* Your assignment: Repeat each entry exactly.
------------------------------------------------------------
(** A list where there may be one. *)
Definition list_at (m : gmap string value) (key at_ : string) : parser (option TaskList) :=
  on_some (m !! key) (λ d, task_list d (at_ +:+ "/" +:+ key)).
Definition output_at (m : gmap string value) (key at_ : string) : parser (option Output) :=
  on_some (m !! key) (λ o, output o (at_ +:+ "/" +:+ key)).
(** [listen]. *)
Definition listen (v : value) (foreach : option value) (task_at : string) : parser (option Kind) :=
  let at_ := task_at +:+ "/listen" in
  m ←? object v at_;
  _ ← only m at_ ["to"; "read"];
  read_ ← read (m !! "read") (at_ +:+ "/read");
  to ←? match m !! "to" with
        | Some to => strategy fuel to (at_ +:+ "/to") true
        | None => none at_ "missing `to`"
        end;
  match foreach with
  | None => mret (Some (KListen (mkListen _ to read_ None)))
  | Some f =>
      let fat := task_at +:+ "/foreach" in
      f ←? object f fat;
      _ ← only f fat ["item"; "at"; "do"; "output"; "export"];
      item ← string_of f "item" fat;
      index ← string_of f "at" fat;
      tasks ← list_at f "do" fat;
      output_ ← output_at f "output" fat;
      export ← output_at f "export" fat;
      mret (Some (KListen (mkListen _ to read_
        (Some (mkForeach _ (default "item" item) (default "index" index) (default [] tasks) output_ export)))))
  end.
(** [for_task]. *)
Definition concurrency_of (concurrency : option value) (condition : option string) (at_ : string)
    : parser (option nat) :=
  let cat := at_ +:+ "/metadata/ouro/concurrency" in
  match concurrency with
  | None => mret None
  | Some n =>
      match as_u64 n with
      | Some n =>
          if decide (0 < n) then
            match condition with
            | Some _ => none cat "a concurrent for has no `while`"
            | None => mret (Some (Z.to_nat n))
            end
          else none cat "expected a positive integer"
      | None => none cat "expected a positive integer"
      end
  end.
Definition for_task (m : gmap string value) (concurrency : option value) (at_ : string) : parser (option Kind) :=
  f ←? object (default VNull (m !! "for")) (at_ +:+ "/for");
  _ ← only f (at_ +:+ "/for") ["each"; "in"; "at"];
  items ←? match f !! "in" with
           | Some (VStr s) => mret (Some (ItExpr (bare s)))
           | Some (VArr a) => mret (Some (ItInline a))
           | Some _ => none (at_ +:+ "/for/in") "expected an expression or an inline array"
           | None => none (at_ +:+ "/for") "missing `in`"
           end;
  each_ ← string_of f "each" (at_ +:+ "/for");
  index ← string_of f "at" (at_ +:+ "/for");
  condition ← bare_string m "while" at_;
  concurrency ← concurrency_of concurrency condition at_;
  tasks ← list_at m "do" at_;
  _ ← fail_if (bool_decide (tasks = None)) at_ "a for task needs `do`";
  mret (Some (KFor (default "item" each_) (default "index" index) items condition concurrency (default [] tasks))).
(** [try_task]. *)
Definition retry_of (v : option value) (cat : string) : parser (option Retry) :=
  match v with
  | None => mret None
  | Some (VStr name) =>
      match found name (nm_retries names) with
      | Some r => mret (Some r)
      | None => none (cat +:+ "/retry") ("no retry policy `" +:+ name +:+ "` under use.retries")
      end
  | Some r => retry r (cat +:+ "/retry")
  end.
(** [catch.errors]; the outer [None] is an early return. *)
Definition errors_of (v : option value) (cat : string) : parser (option (option (gmap string value))) :=
  match v with
  | None => mret (Some None)
  | Some e =>
      e ←? object e (cat +:+ "/errors");
      _ ← only e (cat +:+ "/errors") ["with"];
      w ← member e "with" (cat +:+ "/errors");
      mret (Some w)
  end.
Definition try_task (m : gmap string value) (at_ : string) : parser (option Kind) :=
  tasks ← task_list (default VNull (m !! "try")) (at_ +:+ "/try");
  match m !! "catch" with
  | None => none at_ "a try task needs `catch`"
  | Some c =>
      let cat := at_ +:+ "/catch" in
      c ←? object c cat;
      _ ← only c cat ["errors"; "as"; "when"; "exceptWhen"; "retry"; "do"; "then"];
      errors ←? errors_of (c !! "errors") cat;
      retry_ ← retry_of (c !! "retry") cat;
      as_ ← string_of c "as" cat;
      when_ ← bare_string c "when" cat;
      except_when ← bare_string c "exceptWhen" cat;
      handler ← list_at c "do" cat;
      then_ ← and_then (c !! "then") (λ t, flow t (cat +:+ "/then"));
      mret (Some (KTry tasks (mkCatch _ errors (default "error" as_) when_ except_when retry_ handler then_)))
  end.
(** [fork_task]. *)
Definition fork_task (v : value) (at_ : string) : parser (option Kind) :=
  f ←? object v at_;
  _ ← only f at_ ["branches"; "compete"];
  branches ← list_at f "branches" at_;
  compete ← bool_at f "compete" at_ false false;
  mret (Some (KFork (default [] branches) compete)).

(** The kind a task's members say it is. *)
Definition kind_of (m : gmap string value) (concurrency : option value) (at_ : string) : parser (option Kind) :=
  if has "for" m then
    _ ← only m at_ (COMMON ++ ["for"; "while"; "do"]); for_task m concurrency at_
  else if has "try" m then
    _ ← only m at_ (COMMON ++ ["try"; "catch"]); try_task m at_
  else match m !! "fork" with Some f =>
    _ ← only m at_ (COMMON ++ ["fork"]); fork_task f (at_ +:+ "/fork")
  | None => if has "call" m then
    _ ← only m at_ (COMMON ++ ["call"; "with"]);
    function ← required_string m "call" at_;
    _ ← fail_if (is_some_and (m !! "with") (λ w, negb (is_object w))) (at_ +:+ "/with") "expected an object of arguments";
    mret (Some (KCall function (m !! "with")))
  else match m !! "set" with Some s =>
    _ ← only m at_ (COMMON ++ ["set"]);
    _ ← fail_if (negb (is_object s || is_some_and (as_str s) (λ t, bool_decide (is_Some (strip t))))) (at_ +:+ "/set")
          ("expected an object or a `${ " +:+ bytes [226; 128; 166] +:+ " }` expression (a fixed text is `set: '${ " +:+
           bytes [34; 226; 128; 166; 34] +:+ " }'`)");
    mret (Some (KSet s))
  | None => match m !! "switch" with Some s =>
    _ ← only m at_ (COMMON ++ ["switch"]); switch_task s (at_ +:+ "/switch")
  | None => match m !! "raise" with Some r =>
    _ ← only m at_ (COMMON ++ ["raise"]); raise_task r (at_ +:+ "/raise")
  | None => match m !! "listen" with Some v =>
    _ ← only m at_ (COMMON ++ ["listen"; "foreach"]); listen v (m !! "foreach") at_
  | None => match m !! "emit" with Some e =>
    _ ← only m at_ (COMMON ++ ["emit"]); emit e (at_ +:+ "/emit")
  | None => match m !! "run" with Some r =>
    _ ← only m at_ (COMMON ++ ["run"]); run_task r (at_ +:+ "/run")
  | None => match m !! "wait" with Some w =>
    _ ← only m at_ (COMMON ++ ["wait"]); d ←? duration w (at_ +:+ "/wait"); mret (Some (KWait d))
  | None => match m !! "do" with Some d =>
    _ ← only m at_ (COMMON ++ ["do"]); tasks ← task_list d (at_ +:+ "/do"); mret (Some (KDo tasks))
  | None =>
    none at_ "unknown task: expected one of call, do, emit, for, fork, listen, raise, run, set, switch, try, wait"
  end end end end end end end end end.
------------------------------------------------------------
* Solution to the exercise:
(** A list where there may be one. *)
Definition list_at (m : gmap string value) (key at_ : string) : parser (option TaskList) :=
  on_some (m !! key) (λ d, task_list d (at_ +:+ "/" +:+ key)).
Definition output_at (m : gmap string value) (key at_ : string) : parser (option Output) :=
  on_some (m !! key) (λ o, output o (at_ +:+ "/" +:+ key)).
(** [listen]. *)
Definition listen (v : value) (foreach : option value) (task_at : string) : parser (option Kind) :=
  let at_ := task_at +:+ "/listen" in
  m ←? object v at_;
  _ ← only m at_ ["to"; "read"];
  read_ ← read (m !! "read") (at_ +:+ "/read");
  to ←? match m !! "to" with
        | Some to => strategy fuel to (at_ +:+ "/to") true
        | None => none at_ "missing `to`"
        end;
  match foreach with
  | None => mret (Some (KListen (mkListen _ to read_ None)))
  | Some f =>
      let fat := task_at +:+ "/foreach" in
      f ←? object f fat;
      _ ← only f fat ["item"; "at"; "do"; "output"; "export"];
      item ← string_of f "item" fat;
      index ← string_of f "at" fat;
      tasks ← list_at f "do" fat;
      output_ ← output_at f "output" fat;
      export ← output_at f "export" fat;
      mret (Some (KListen (mkListen _ to read_
        (Some (mkForeach _ (default "item" item) (default "index" index) (default [] tasks) output_ export)))))
  end.
(** [for_task]. *)
Definition concurrency_of (concurrency : option value) (condition : option string) (at_ : string)
    : parser (option nat) :=
  let cat := at_ +:+ "/metadata/ouro/concurrency" in
  match concurrency with
  | None => mret None
  | Some n =>
      match as_u64 n with
      | Some n =>
          if decide (0 < n) then
            match condition with
            | Some _ => none cat "a concurrent for has no `while`"
            | None => mret (Some (Z.to_nat n))
            end
          else none cat "expected a positive integer"
      | None => none cat "expected a positive integer"
      end
  end.
Definition for_task (m : gmap string value) (concurrency : option value) (at_ : string) : parser (option Kind) :=
  f ←? object (default VNull (m !! "for")) (at_ +:+ "/for");
  _ ← only f (at_ +:+ "/for") ["each"; "in"; "at"];
  items ←? match f !! "in" with
           | Some (VStr s) => mret (Some (ItExpr (bare s)))
           | Some (VArr a) => mret (Some (ItInline a))
           | Some _ => none (at_ +:+ "/for/in") "expected an expression or an inline array"
           | None => none (at_ +:+ "/for") "missing `in`"
           end;
  each_ ← string_of f "each" (at_ +:+ "/for");
  index ← string_of f "at" (at_ +:+ "/for");
  condition ← bare_string m "while" at_;
  concurrency ← concurrency_of concurrency condition at_;
  tasks ← list_at m "do" at_;
  _ ← fail_if (bool_decide (tasks = None)) at_ "a for task needs `do`";
  mret (Some (KFor (default "item" each_) (default "index" index) items condition concurrency (default [] tasks))).
(** [try_task]. *)
Definition retry_of (v : option value) (cat : string) : parser (option Retry) :=
  match v with
  | None => mret None
  | Some (VStr name) =>
      match found name (nm_retries names) with
      | Some r => mret (Some r)
      | None => none (cat +:+ "/retry") ("no retry policy `" +:+ name +:+ "` under use.retries")
      end
  | Some r => retry r (cat +:+ "/retry")
  end.
(** [catch.errors]; the outer [None] is an early return. *)
Definition errors_of (v : option value) (cat : string) : parser (option (option (gmap string value))) :=
  match v with
  | None => mret (Some None)
  | Some e =>
      e ←? object e (cat +:+ "/errors");
      _ ← only e (cat +:+ "/errors") ["with"];
      w ← member e "with" (cat +:+ "/errors");
      mret (Some w)
  end.
Definition try_task (m : gmap string value) (at_ : string) : parser (option Kind) :=
  tasks ← task_list (default VNull (m !! "try")) (at_ +:+ "/try");
  match m !! "catch" with
  | None => none at_ "a try task needs `catch`"
  | Some c =>
      let cat := at_ +:+ "/catch" in
      c ←? object c cat;
      _ ← only c cat ["errors"; "as"; "when"; "exceptWhen"; "retry"; "do"; "then"];
      errors ←? errors_of (c !! "errors") cat;
      retry_ ← retry_of (c !! "retry") cat;
      as_ ← string_of c "as" cat;
      when_ ← bare_string c "when" cat;
      except_when ← bare_string c "exceptWhen" cat;
      handler ← list_at c "do" cat;
      then_ ← and_then (c !! "then") (λ t, flow t (cat +:+ "/then"));
      mret (Some (KTry tasks (mkCatch _ errors (default "error" as_) when_ except_when retry_ handler then_)))
  end.
(** [fork_task]. *)
Definition fork_task (v : value) (at_ : string) : parser (option Kind) :=
  f ←? object v at_;
  _ ← only f at_ ["branches"; "compete"];
  branches ← list_at f "branches" at_;
  compete ← bool_at f "compete" at_ false false;
  mret (Some (KFork (default [] branches) compete)).

(** The kind a task's members say it is. *)
Definition kind_of (m : gmap string value) (concurrency : option value) (at_ : string) : parser (option Kind) :=
  if has "for" m then
    _ ← only m at_ (COMMON ++ ["for"; "while"; "do"]); for_task m concurrency at_
  else if has "try" m then
    _ ← only m at_ (COMMON ++ ["try"; "catch"]); try_task m at_
  else match m !! "fork" with Some f =>
    _ ← only m at_ (COMMON ++ ["fork"]); fork_task f (at_ +:+ "/fork")
  | None => if has "call" m then
    _ ← only m at_ (COMMON ++ ["call"; "with"]);
    function ← required_string m "call" at_;
    _ ← fail_if (is_some_and (m !! "with") (λ w, negb (is_object w))) (at_ +:+ "/with") "expected an object of arguments";
    mret (Some (KCall function (m !! "with")))
  else match m !! "set" with Some s =>
    _ ← only m at_ (COMMON ++ ["set"]);
    _ ← fail_if (negb (is_object s || is_some_and (as_str s) (λ t, bool_decide (is_Some (strip t))))) (at_ +:+ "/set")
          ("expected an object or a `${ " +:+ bytes [226; 128; 166] +:+ " }` expression (a fixed text is `set: '${ " +:+
           bytes [34; 226; 128; 166; 34] +:+ " }'`)");
    mret (Some (KSet s))
  | None => match m !! "switch" with Some s =>
    _ ← only m at_ (COMMON ++ ["switch"]); switch_task s (at_ +:+ "/switch")
  | None => match m !! "raise" with Some r =>
    _ ← only m at_ (COMMON ++ ["raise"]); raise_task r (at_ +:+ "/raise")
  | None => match m !! "listen" with Some v =>
    _ ← only m at_ (COMMON ++ ["listen"; "foreach"]); listen v (m !! "foreach") at_
  | None => match m !! "emit" with Some e =>
    _ ← only m at_ (COMMON ++ ["emit"]); emit e (at_ +:+ "/emit")
  | None => match m !! "run" with Some r =>
    _ ← only m at_ (COMMON ++ ["run"]); run_task r (at_ +:+ "/run")
  | None => match m !! "wait" with Some w =>
    _ ← only m at_ (COMMON ++ ["wait"]); d ←? duration w (at_ +:+ "/wait"); mret (Some (KWait d))
  | None => match m !! "do" with Some d =>
    _ ← only m at_ (COMMON ++ ["do"]); tasks ← task_list d (at_ +:+ "/do"); mret (Some (KDo tasks))
  | None =>
    none at_ "unknown task: expected one of call, do, emit, for, fork, listen, raise, run, set, switch, try, wait"
  end end end end end end end end end.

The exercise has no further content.